11) Legalizzazione dei certificati di malattia rilasciati da medici stranieri
all'estero.
Come è noto, secondo le istruzioni impartite, nel caso di assicurati occupati in
Italia che si ammalano durante soggiorni all'estero in Paesi non facenti parte
della Comunità Europea ovvero in Paesi che non hanno stipulato con l'Italia
Convenzioni ed Accordi specifici che regolano la materia, la corresponsione
dell'indennità di malattia può aver luogo solo dopo la presentazione all'INPS
della certificazione originale, legalizzata a cura della rappresentanza
diplomatica o consolare italiana operante nel territorio estero.
L'adempimento, potendo richiedere tempi più lunghi, può essere espletato, a cura
dell'interessato, anche in un momento successivo al rientro (e, ovviamente, pure
per via epistolare), fermo restando che il lavoratore è tenuto all'invio della
certificazione entro 2 giorni dal rilascio al datore di lavoro ed all'INPS
(eventualmente in copia).
In relazione a richieste di chiarimenti al riguardo, si precisa che per
"legalizzazione" si intende l'attestazione, da fornire anche a mezzo timbro, che
il documento è valido ai fini certificativi secondo le disposizioni locali.
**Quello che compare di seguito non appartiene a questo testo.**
(** The record at [off], whose pcb starts at [inp]. *)
Definition read_pcb (tcp v6 : bool) (raw : list Z) (off inp : nat) : option (option pcb) :=
  state ← (if tcp then st ← rdc 4 raw (off + t_state); Some (tcp_state_of (s32 st)) else Some 7);
  vflag ← rdc 1 raw (inp + inp_vflag);
  if negb (bool_decide (negb (Z.land vflag 2 =? 0) = v6)) then Some None
  else
    lport ← rdc 2 raw (inp + inp_lport);
    rport ← rdc 2 raw (inp + inp_fport);
    laddr ← (if v6 then copyc 16 raw (inp + inp_dependladdr) else copyc 4 raw (inp + inp_dependladdr + 12));
    raddr ← (if v6 then copyc 16 raw (inp + inp_dependfaddr) else copyc 4 raw (inp + inp_dependfaddr + 12));
    snd ← rdc 4 raw (inp + xi_so_snd_cc);
    rcv ← rdc 4 raw (inp + xi_so_rcv_cc);
    uid ← rdc 4 raw (inp + xi_so_uid);
    let family := if v6 then 6 else 4 in
    let l := addr16 family laddr in
    let r := addr16 family raddr in
    let proto := if tcp then 0 else 1 in
    Some (Some (Pcb (Row proto family state 0 (bswap16 lport) (bswap16 rport) l r
                       (pfs_net_inode proto family 0 (bswap16 lport) (bswap16 rport) l r)) snd rcv uid)).

(** The loop over the records from [off] on. *)
Fixpoint read_pcbs (fuel : nat) (tcp v6 : bool) (raw : list Z) (off : nat) : option (list pcb) :=
  match fuel with
  | O => None
  | S fuel =>
      if (length raw <? off + XINPGEN)%nat then Some []
      else
        rlen ← rdc 4 raw off;
        if (rlen <? Z.of_nat XINPGEN) || (Z.of_nat (length raw - off) <? rlen) then Some []
        else if rlen <? Z.of_nat (if tcp then XTCPCB else XINPCB) then Some []
        else
          p ← read_pcb tcp v6 raw off (if tcp then off + xt_inpcb else off)%nat;
          rest ← read_pcbs fuel tcp v6 raw (off + Z.to_nat rlen);
          Some (match p with Some p => p :: rest | None => rest end)
  end.

(** The header of the dump, which states its own length. *)
Definition pcblist (fuel : nat) (tcp v6 : bool) (raw : list Z) : option (list pcb) :=
  if (length raw <? XINPGEN)%nat then Some []
  else
    xig_len ← rdc 4 raw 0;
    if (xig_len =? 0) || (Z.of_nat (length raw) <? xig_len) then Some []
    else read_pcbs fuel tcp v6 raw (Z.to_nat xig_len).

(** ** The text *)

Definition put_addr (v6 : bool) (a : list Z) (port : Z) : cstr :=
  concat (map (fun g => hexw 8 (rd 4 a (g * 4))) (seq 0 (if v6 then 4 else 1))) ++ bytes ":" ++ hexw 4 port.

Definition pcb_line (v6 : bool) (sl : Z) (p : pcb) : cstr :=
  let r := p_row p in
  padded 4 (decimal sl) ++ bytes ": " ++ put_addr v6 (r_laddr r) (r_lport r) ++ bytes " " ++ put_addr v6 (r_raddr r) (r_rport r) ++
  bytes " " ++ hexw 2 (r_state r) ++ bytes " " ++ hexw 8 (p_snd p) ++ bytes ":" ++ hexw 8 (p_rcv p) ++
  bytes " 00:00000000 00000000 " ++ padded 5 (decimal (p_uid p)) ++ bytes "        0 " ++ decimal (r_inode r) ++
  bytes " 1 0000000000000000 0 0 0 0 0" ++ [10].

Fixpoint pcb_lines (v6 : bool) (sl : Z) (ps : list pcb) : cstr :=
  match ps with [] => [] | p :: ps => pcb_line v6 sl p ++ pcb_lines v6 (sl + 1) ps end.

(** net_table of a file of the four; the dump is [None] where there is none. *)
Definition net_table (fuel : nat) (proto family : Z) (raw : option (list Z)) : option cstr :=
  match raw with
  | None => Some net_header
  | Some raw =>
      ps ← pcblist fuel (proto =? 0) (family =? 6) raw;
      Some (net_header ++ pcb_lines (family =? 6) 0 ps)
  end.

(** ** The interfaces *)

Definition IF_MSGHDR2 : nat := 160.
Definition RTM_IFINFO2 : Z := 0x12.
Definition RTA_IFP : Z := 0x10.
Definition IFF_UP : Z := 0x1.
Definition IFF_RUNNING : Z := 0x40.

(** A message of an interface: its counters, and name and address out of the
    sockaddr_dl behind it. *)
Definition read_if (raw : list Z) (p : nat) : option (ifstat * Z) :=
  index ← rdc 2 raw (p + 12);
  addrs ← rdc 4 raw (p + 4);
  flags ← rdc 4 raw (p + 8);
  let dl := (p + IF_MSGHDR2)%nat in
  let unnamed := cut 16 (bytes "if" ++ decimal index) in
  names ← (if has addrs RTA_IFP then
             nlen ← rdc 1 raw (dl + 5);
             let nl := Nat.min (Z.to_nat nlen) 15 in
             name ← (if (dl + 8 + nl <=? length raw)%nat then cs ← copyc nl raw (dl + 8); Some (upto_nul cs) else Some unnamed);
             alen ← rdc 1 raw (dl + 6);
             let at_ := (dl + 8 + Z.to_nat nlen)%nat in
             if negb (alen =? 0) && (alen <=? 8) && (at_ + Z.to_nat alen <=? length raw)%nat
             then mac ← copyc (Z.to_nat alen) raw at_; Some (name, mac, alen)
             else Some (name, [], 0)
           else Some (unnamed, [], 0));
  let '(name, mac, maclen) := names in
  ibytes ← rdc 8 raw (p + 32 + 64); obytes ← rdc 8 raw (p + 32 + 72);
  ipackets ← rdc 8 raw (p + 32 + 24); opackets ← rdc 8 raw (p + 32 + 40);
  ierrors ← rdc 8 raw (p + 32 + 32); oerrors ← rdc 8 raw (p + 32 + 48);
  iqdrops ← rdc 8 raw (p + 32 + 96); mtu ← rdc 4 raw (p + 32 + 8); baud ← rdc 8 raw (p + 32 + 16);
  Some (IfStat name ibytes obytes ipackets opackets ierrors oerrors iqdrops 0 mtu (has flags IFF_UP && has flags IFF_RUNNING)
          (mac ++ replicate (8 - length mac) 0) (baud / 1000000), maclen).

(** The messages from [p] on, with room for [room] interfaces. *)
Fixpoint read_ifs (fuel : nat) (raw : list Z) (p room : nat) : option (list (ifstat * Z)) :=
  match fuel with
  | O => None
  | S fuel =>
      if (length raw <? p + 4)%nat || (room =? 0)%nat then Some []
      else
        mlen ← rdc 2 raw p;
        type ← rdc 1 raw (p + 3);
        if (mlen =? 0) || (Z.of_nat (length raw - p) <? mlen) then Some []
        else if (type =? RTM_IFINFO2) && (Z.of_nat IF_MSGHDR2 <=? mlen) then
          i ← read_if raw p;
          rest ← read_ifs fuel raw (p + Z.to_nat mlen) (room - 1);
          Some (i :: rest)
        else read_ifs fuel raw (p + Z.to_nat mlen) room
  end.

(** The statics of pfs_xnu_ifstats: parsed once a second. *)
Record if_cache := IfCache { ic_ifs : list (ifstat * Z); ic_ms : Z }.

Definition pfs_xnu_ifstats (fuel : nat) (raw : option (list Z)) (cap : nat) (t : Z) (c : if_cache) : option (list (ifstat * Z) * if_cache) :=
  c ← (if (ic_ms c =? 0) || (1000 <=? t - ic_ms c) then
         ifs ← match raw with Some raw => read_ifs fuel raw 0 32 | None => Some [] end;
         Some (IfCache ifs t)
       else Some c);
  Some (take cap (ic_ifs c), c).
Conseguentemente la sola attestazione della autenticità della firma del
traduttore abilitato ovvero della conformità della traduzione all'originale non
equivale alla legalizzazione e non è sufficiente ad attribuire all'atto valore
giuridico in Italia.
Si conferma da ultimo, come di recente ribadito dal Ministero degli Affari
Esteri, interessato a seguito di posizioni diverse assunte da alcune Ambasciate
o Consolati, che in materia di legalizzazione continuano ad essere applicate le
procedure vigenti.
IL DIRETTORE GENERALE f.f.
PRAUSCELLO
Note
1) Il provvedimento, oltre a recare disposizioni circa i requisiti formali
richiesti, la proroga e la scadenza del termine, individua anche i casi di
divieto della stipulazione di contratti a termine ed i contratti esclusi dal
proprio ambito applicativo, tra cui quelli di formazione e lavoro e di lavoro
temporaneo.
2) Il certificato non sarà cioè ritenuto valido se pervenuto oltre il termine
annuale di prescrizione vigente nella materia.
3) In sostanza l'effetto interruttivo permane fino al passaggio in giudicato
della sentenza che definisce il processo.